The Kenai River king fishery is set to go to catch-and-release and trophy king salmon fishing today and Pawluk said anglers should be aware fo the regulation before they go out.

“Technically you’re allowed to retain a king salmon that is under 20 inches and if you’re fortunate enough to catch a king salmon over 55 inches and decide to harvest that fish, it must be brought into the department (of Fish and Game) to be sealed,” he said.

Miller said halibut fishing was still doing well and suggested that anglers check out the weekend’s clamming tides if they wanted a change of pace.

Inriver trout fishing is also doing well, Miller said.

“This time of year, people don’t focus on that, but ... even in the lower river rainbows and Dollies are doing well,” he said.

He suggested using drifting beads or flesh flies to lure the elusive trout.

“Flesh colors are going to work really well right now because of all the carcasses in the river,” he said. “Ginger color or pink color would work,” he said.

For anglers looking to take a break, Miller said lake fishing was a good escape.

“People get so focused on filling freezers and it’s just kind of nice to sit back and relax,” he said.

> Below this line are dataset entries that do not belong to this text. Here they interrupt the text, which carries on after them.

(** Streaming delivers the whole result once: whatever cursor the request
    carries, the pages that a stream sends, in order, are the rows from that
    offset to the end, each page but the last full and none empty, and the stream
    ends without an error; the cursor it encodes for the next page decodes to the
    offset it stands for. *)
Theorem stream_complete q rows fuel :
  let limit := clamp_limit (frameLimit q) options in
  reads_cursors unmarshal_o -> answers q rows -> 0 < limit ->
  Z.of_nat (length rows) < 2 ^ 63 -> 0 <= decode (frameCursor q) -> (length rows < fuel)%nat ->
  exists pages, Stream strings_EqualFold fmt_v unmarshal_o schema d executor options fuel (fun _ => false) q =
      Some (pages, None) /\
    concat pages = drop (Z.to_nat (decode (frameCursor q))) rows /\ paged limit pages.
Proof.
  cbv zeta. intros Hr Ha Hl Hn Ho Hf. apply stream_pages_complete; try done; [|lia].
  apply clamp_idem. lia.
Qed.
End Streaming.

(** ** Witnesses *)

Lemma all_name_no_brace s : all_name s = true -> str_contains_char (chr 125) s = false.
Proof.
  induction s as [|c s IH]; cbn [all_name str_contains_char]; [done|]. intros [Hc Hs]%andb_prop. rewrite (IH Hs), orb_false_r.
  destruct (Ascii.eqb_spec c (chr 125)) as [->|]; done.
Qed.

(** A reader of cursor documents. *)
Definition sample_unmarshal (data : list byte) : option string :=
  match cut_prefix ("{" +:+ String (chr 34) "o" +:+ String (chr 34) ":") (string_of_bytes data) with
  | Some rest => match split_on (chr 125) rest with lit :: _ => Some lit | [] => None end
  | None => None
  end.

Lemma sample_reads : reads_cursors sample_unmarshal.
Proof.
  intros n Hn. unfold sample_unmarshal. rewrite string_of_bytes_of_string.
  assert (cut_prefix ("{" +:+ String (chr 34) "o" +:+ String (chr 34) ":") (cursor_doc n) =
    Some (FormatUint n +:+ String (chr 125) "")) as -> by (by apply cut_prefix_Some).
  rewrite split_on_pair; [done| |done]. apply all_name_no_brace.
  apply (digits_all_name _ 0 n). apply parse_FormatUint. lia.
Qed.

(** A table of three rows behind LIMIT and OFFSET. *)
Definition three_rows : list dict := [[("id", VInt KInt64 1)]; [("id", VInt KInt64 2)]; [("id", VInt KInt64 3)]].
Definition sample_executor (_ : string) (args : list any) : go_result (list dict) :=
  match args with
  | [VInt _ offset; VInt _ limit] => Ok (take (Z.to_nat limit) (drop (Z.to_nat offset) three_rows))
  | _ => Err (ErrPlain "bad arguments")
  end.
Definition sample_options : SqlQueryOptions := MkQueryOptions 2 1000.
Definition all_products : QueryFrame := MkQuery "" VNil VNil [] VNil None None None None None None VNil None None None.

Lemma sample_answers :
  answers String.eqb (fun _ => "") sample_unmarshal sample_schema DialectSqlServer sample_executor sample_options
    all_products three_rows.
Proof.
  intros limit cursor Hl Hc.
  assert (Hi : i64 (clamp_limit limit sample_options) = clamp_limit limit sample_options).
  { apply wraps_small; [done|]. unfold clamp_limit, sample_options. simpl. destruct (limit =? 0); simpl;
      [lia|]. destruct (1000 <? limit) eqn:E; bool_hyps; lia. }
  transitivity (Ok (take (Z.to_nat (i64 (clamp_limit limit sample_options)))
    (drop (Z.to_nat (DecodeCursor sample_unmarshal cursor)) three_rows)) : go_result (list dict)).
  - unfold run_query, BuildQuerySQL, Build. simpl. reflexivity.
  - by rewrite Hi.
Qed.

Example stream_complete_witness :
  exists pages, Stream String.eqb (fun _ => "") sample_unmarshal sample_schema DialectSqlServer sample_executor
      sample_options 4 (fun _ => false) all_products = Some (pages, None) /\
    concat pages = three_rows /\ paged 2 pages.
Proof.
  apply (stream_complete String.eqb (fun _ => "") sample_unmarshal sample_schema DialectSqlServer sample_executor
    sample_options all_products three_rows 4);
    [apply sample_reads|apply sample_answers|vm_compute; done..|simpl; lia].
Defined.

Example query_executes_witness :
  exists c sel ord, 
    "SELECT [price] FROM [products] WHERE [price] > @p0 ORDER BY [id] OFFSET @_offset ROWS FETCH NEXT @_limit ROWS ONLY"
      = render (query_pieces sample_schema DialectSqlServer sel ord (Some c)).
Proof.
  destruct (query_executes String.eqb (fun _ => "") sample_unmarshal sample_schema DialectSqlServer
    ["price"] (VMap [("price", VMap [("$gt", VInt KInt 5)])]) [] 10 "" sample_options
    "SELECT [price] FROM [products] WHERE [price] > @p0 ORDER BY [id] OFFSET @_offset ROWS FETCH NEXT @_limit ROWS ONLY"
    [MkParam "p0" (VInt KInt 5); MkParam "_limit" (VInt KInt 10); MkParam "_offset" (VInt KInt 0)])
    as (c & sel & ord & H & _).
  - split_and!; [done|done|repeat constructor].
  - vm_compute. reflexivity.
  - vm_compute. reflexivity.
  - exists c, sel, ord. exact H.
Defined.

So, this weekend, he took his daughters to Scout Lake in Sterling for a quiet day of fishing. “We caught 20 or 30 grayling and that’s pretty simple to do because they bite pretty easy on a little mosquito fly,” he said.

Fish and Game stocks 28 lakes on the Kenai Peninsula and Miller said anglers shouldn’t rule out the option for a less crowded fishery.

“Fly fishing along the shorelines in the evenings or the mornings are really good,” he said.